If you are worried that a flying squirrel might get bored at home, you might consider getting not one but two of these pets. If laIf you are going to keep one flying squirrel, you will need to ensure that your pet gets at least 1-2 hours of quality attention every day. If a sugar squirrel gets bored, it may become aggressive towards humans or even start to harm itself.

Setting up the enclosure

The cage for sugar squirrels should be spacious and high enough for the pet to climb and crawl. It is recommended that the cage be equipped with a ladder on which the pet can land comfortably (large plants or tree branches are ideal for this purpose, preferably apple, pear, willow or acacia branches). It is advisable to have a hammock-type couch in the cage, as these pets are very fond of napping.

It is recommended to wash hammocks at least once a week – they may eventually develop a bad smell. The bottom of the cage should be lined with bedding, which should be changed at least once a week.

Even a very spacious cage will be too cramped for these active pets – sugar squirrels will only be comfortable if they are allowed in from time to time.wander around the house (which will also help build a stronger bond).

Squirrel flyers should not be left unattended – you might be surprised at the things they can do, and it will be really unsafe for the pet itself.


In captivity, sugar squirrels feed on eucalyptus, tree sap, insects and nectar.
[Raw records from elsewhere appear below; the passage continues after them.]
(** The button that starts and stops tracking says what the device does: after any events
    it offers to stop exactly while a watch is open; a press of "Stop Tracking" turns it into
    "Start Walking", and a press of that, once the permission is granted, turns it back. *)
Theorem track_button_truthful (dev : Device) (d : disk) (evs : list TrackEvent) (fresh : Z) :
  flag STORAGE_KEYS.TRACKING_STATE false d -> flag STORAGE_KEYS.BATTERY_PROMPT_SHOWN false d ->
  let t := track_run dev evs (launch_tracker d) in
  (ctl_action (track_control t) = StopWalking <-> watchId (w_service (location t)) <> None)
  /\ track_control (track dev t TStop) = mkControl "Start Walking" StartWalking
  /\ (fresh ∉ w_open (location t) ->
      track_control (track_run dev [TStart; TAnswer "granted" fresh] t) = mkControl "Stop Tracking" StopWalking).
Proof.
  intros F B t. pose proof (track_run_ok dev evs _ (launch_ok dev d F B)) as K. fold t in K.
  unfold track_control. split; [|split].
  - rewrite (tracking_shown_ok dev t K). case_bool_decide; cbn; intuition congruence.
  - cbn [track]. unfold tracking_shown. pose proof (stopped_ok dev t K) as K'.
    rewrite <- (tk_shown dev _ K'), orb_diag. unfold stopTracking, put_flag. cbv zeta.
    destruct (saveTrackingState _ _). reflexivity.
  - intros N. cbn [track_run fold_left track]. unfold tracking_shown.
    rewrite bool_decide_false by exact N. rewrite (start_granted dev fresh (starting t)) by reflexivity.
    reflexivity.
Qed.

End Truth.

(** ** Concrete pages *)

Definition first_frame (h : @Home durable_storage) : @Frame durable_storage :=
  mkFrame h (@launch_tracker durable_storage no_flags) initial_readout new_CloudSyncService None None "1.2.0" "48".

Definition shown_ui : Ui := mkUi true false false None.

Lemma production_locked_witness :
  let page := @render_home durable_storage (getAppEnvironment false None) shown_ui 0 (first_frame beat_home) in
  (exists p, page = page_home p) /\ Forall (fun a => is_debug a = false) (offered page).
Proof.
  cbv zeta. split; [eexists; reflexivity|].
  apply (@production_locked durable_storage false None shown_ui 0 (first_frame beat_home)); [reflexivity | discriminate].
Defined.

Lemma debug_panel_safe_witness : exists h',
  fst (@press_debug sample_trig durable_storage 6000 6001 0 (simulateWalk 5) beat_home sample_rng) = Some h'
  /\ game_ok (enter h').
Proof.
  apply (@debug_panel_safe sample_trig durable_storage durable_laws testing shown_ui 6000 6001 0
           (first_frame beat_home) (simulateWalk 5) sample_rng);
    [apply sample_rng_wf | apply beat_home_ok | | vm_compute; reflexivity].
  vm_compute. repeat (apply elem_of_cons; first [left; reflexivity | right]).
Defined.

(** A page of a tester, read from top to bottom. *)
Example tester_page :
  match @render_home durable_storage testing shown_ui 65000
          (first_frame beat_home)
  with
  | page_home p =>
      hp_status p = "Not Tracking"
      /\ (in_title <$> hp_banner p) = Some "🧪 TESTING BUILD"
      /\ (pn_rows <$> hp_panel p)
         = Some ["❤️ HP: 100 / 100  ⚔️ ATK: 19  🛡️ DEF: 6"; "⭐ Lv 1  XP: 0 / 100";
                 "☁️ Sync: never  ⏳ 0 pending"; "Encounter Chance: 0.00%"]
  | _ => False
  end.
Proof. vm_compute. repeat split. Qed.
(** The bars snap once per fight.  Whatever was rendered before, the bars jump to their
    values without easing exactly when the encounter differs from the one of the previous
    render; while it is the same they only ever ease, so a fresh creature's full bar never
    sweeps up from its predecessor's and no hit within a fight is shown without its motion. *)
Theorem bars_snap_per_fight (rs : list Render) (r : Render) :
  let b := fold_left bars_step rs initial_bars in
  (render_id r <> default None (render_id <$> last rs) <->
     bars_moves (bars_step b r) = bars_moves b ++ [snap])
  /\ (render_id r = default None (render_id <$> last rs) ->
      bars_moves (bars_step b r) = bars_moves b \/ bars_moves (bars_step b r) = bars_moves b ++ [ease]).
Proof.
  cbv zeta. pose proof (bars_follow rs None initial_bars (conj eq_refl I)) as A.
  destruct (bars_step_at _ _ r A) as (_ & N & S). split; [split; [exact N|] | exact S].
  intros M Eq. destruct (S Eq) as [H|H]; rewrite H in M.
  - apply (f_equal length) in M. rewrite length_app in M. cbn in M. lia.
  - apply app_inj_tail in M as [_ M]. discriminate.
Qed.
Balancing the diet of captive flying squirrels is not very easy, so it is best to choose a dwarf squirrel food (a daily allowance of no more than one-fifth of the pet’s body weight).

This feed should make up three quarters of the total diet, with the remaining 25 % being protein food (mealworms, crickets, spiders, boiled chicken, boiled eggs). Kiwifruit, apples, pears, melons, watermelons, strawberries, grapes, avocados, cucumbers, cabbage, sweet peppers, nuts and seeds (cashews, hazelnuts, almonds or peanuts, sunflower seeds) may also be given.

Yoghurt containing no preservatives can sometimes be given. Sugar squirrels should not be given rhubarb, garlic, onions, chocolate or other foods containing added sugar or salt. It is best to feed the flying squirrel in the evening when the pet wakes up.

Water should be served in rodent drinkers or open bowls and should be changed every evening. Preferably choose easy-to-clean, hinged bowls that can be easily removed and washed.

Sugar squirrels do not need to be vaccinated, but they do need regular veterinary care. The most common diseases of flying squirrels are salmonellosis, toxoplasmosis, clostridiosis, leptospirosis and giardiasis.

It is also a good idea to go to a veterinary clinic if a sugar squirrel develops diarrhoea (however, it is not advisable to be overly stressed – sometimes this can happen due to too much fruit or vegetables).